Barcelona’s president, Joan Laporta, is under formal investigation for suspected bribery in relation to two decades of activities at Spain’s refereeing committee, according to a court document seen by Reuters on Wednesday.
In March prosecutors filed a complaint over alleged payments of more than €7.3m over 17 years to firms owned by José María Enríquez Negreira, who was vice-president of the Spanish football federation’s refereeing committee from 1993 to 2018.
Laporta, who started a second term as Barça’s president in 2021, was at the helm from 2003 to 2010. Last month the investigating judge, Joaquín Aguirre López, said Barcelona may have benefited from graft and put the club under investigation for suspected “active bribery”.
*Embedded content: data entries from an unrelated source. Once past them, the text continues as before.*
Section EncodedRows.
Context {host Cell : Type}.
Implicit Types (s : Conn host Cell) (ctx : Context) (column : Column).
Implicit Types (columns : list Column) (srcs : list (option host)).
Implicit Types (src : option host) (m : gmap Z (DataType host Cell)).

(** A nil return of [Column.Write], read backwards: the type was
    registered, [Set] ran on its value object, and the field holds what the
    encoder gave for it. *)
Lemma Column_Write_nil_inv ctx column src s s' :
  Column_Write ctx column src s = (inr tt, s') ->
  s' = {| writer := AddBytes (data_row_field src (encoded_value (types s) column src))
                             (writer s);
          types := after_Set (types s) column src |}.
Proof.
  intros Hnil. unfold encoded_value, after_Set.
  destruct (Err ctx) as [e |] eqn:Hlive.
  { unfold Column_Write in Hnil. rewrite Hlive in Hnil. discriminate Hnil. }
  destruct (has_TypeInfo ctx) eqn:Hinfo.
  2:{ unfold Column_Write in Hnil. rewrite Hlive in Hnil.
      unfold bind, TypeInfo in Hnil. rewrite Hinfo in Hnil. discriminate Hnil. }
  destruct (types s !! Oid column) as [typed |] eqn:Hreg.
  2:{ unfold Column_Write in Hnil. rewrite Hlive in Hnil.
      unfold bind, TypeInfo in Hnil. rewrite Hinfo, Hreg in Hnil.
      discriminate Hnil. }
  destruct (Set_ typed src (Value typed)) as [[e |] v] eqn:Hset.
  { rewrite (Column_Write_Set_error _ _ _ _ _ _ _ Hlive Hinfo Hreg Hset) in Hnil.
    discriminate Hnil. }
  cbn [snd].
  destruct (Encoder (Format column) (with_Value typed v)) as [bb [e |]] eqn:Henc.
  { rewrite (Column_Write_encode_error _ _ _ _ _ _ _ _ Hlive Hinfo Hreg Hset Henc)
      in Hnil.
    discriminate Hnil. }
  rewrite (Column_Write_ok _ _ _ _ _ _ _ Hlive Hinfo Hreg Hset Henc) in Hnil.
  injection Hnil as <-. reflexivity.
Qed.

Lemma data_row_fields_nil_l (outs : list (list byte)) :
  data_row_fields (@nil (option host)) outs = [].
Proof. reflexivity. Qed.

(** A nil return of the loop: the fields appended are those of the values
    from [index] on, each encoded on the registry the columns before it
    left. *)
Lemma Write_each_encoded ctx columns : forall index srcs s s',
  Write_each ctx index columns srcs s = (inr tt, s') ->
  writer s'
  = AddBytes (data_row_fields (skipn index srcs)
                (encoded_row columns (skipn index srcs) (types s)))
             (writer s).
Proof.
  induction columns as [| column rest IH]; intros index srcs s s' Hnil.
  - cbn [Write_each] in Hnil. injection Hnil as <-.
    cbn [encoded_row]. now rewrite data_row_fields_nil, AddBytes_nil.
  - cbn [Write_each] in Hnil.
    destruct (srcs !! index) as [src |] eqn:Hsrc; [| discriminate Hnil].
    unfold bind in Hnil.
    destruct (Column_Write ctx column src s) as [[e | []] s1] eqn:Hcolumn;
      [discriminate Hnil |].
    apply Column_Write_nil_inv in Hcolumn. subst s1.
    apply IH in Hnil. cbn [writer types] in Hnil.
    rewrite Hnil, (drop_S _ _ _ Hsrc). cbn [encoded_row data_row_fields].
    now rewrite AddBytes_AddBytes.
Qed.

Lemma Columns_Write_encoded ctx columns srcs s s' :
  Columns_Write ctx columns srcs s = (inr tt, s') ->
  writer s'
  = sent ServerDataRow
      (be16 (Z.of_nat (length columns))
       ++ data_row_fields srcs (encoded_row columns srcs (types s)))
      (writer s).
Proof.
  intros Hnil.
  destruct (Nat.eq_dec (length srcs) (length columns)) as [Heq | Hne].
  2:{ rewrite Columns_Write_mismatch in Hnil by assumption. discriminate Hnil. }
  rewrite (Columns_Write_loop ctx columns srcs s Heq) in Hnil.
  destruct (Write_each ctx 0 columns srcs _) as [[e | []] s1] eqn:Hloop;
    [discriminate Hnil |].
  injection Hnil as <-. cbn [writer].
  apply Write_each_encoded in Hloop. cbn [writer types skipn] in Hloop.
  rewrite Hloop. unfold AddInt16.
  rewrite AddBytes_AddBytes, AddBytes_Start, be16_int16. reflexivity.
Qed.

Lemma encoded_row_length columns : forall srcs m,
  length srcs = length columns ->
  length (encoded_row columns srcs m) = length srcs.
Proof.
  induction columns as [| column rest IH]; intros [| src srcs] m Heq;
    try discriminate Heq; [reflexivity |].
  cbn [encoded_row length]. f_equal. apply IH. now injection Heq.
Qed.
Now Aguirre also named as suspects Laporta and “all those who were members of the board of directors of FC Barcelona during his mandate or who had an effective responsibility in decision-making to allegedly make the illicit payments” to Negreira and his son.
Barcelona have denied any wrongdoing, saying in a statement in February that the club had paid an external consultant who supplied them with “technical reports related to professional refereeing”, which it said was a common practice among professional football clubs.
On Wednesday, Barca told Reuters its legal department was handling the case. In Spain, being placed under investigation does not necessarily lead to indictment and no formal charges can be brought until the first phase of the investigation is completed.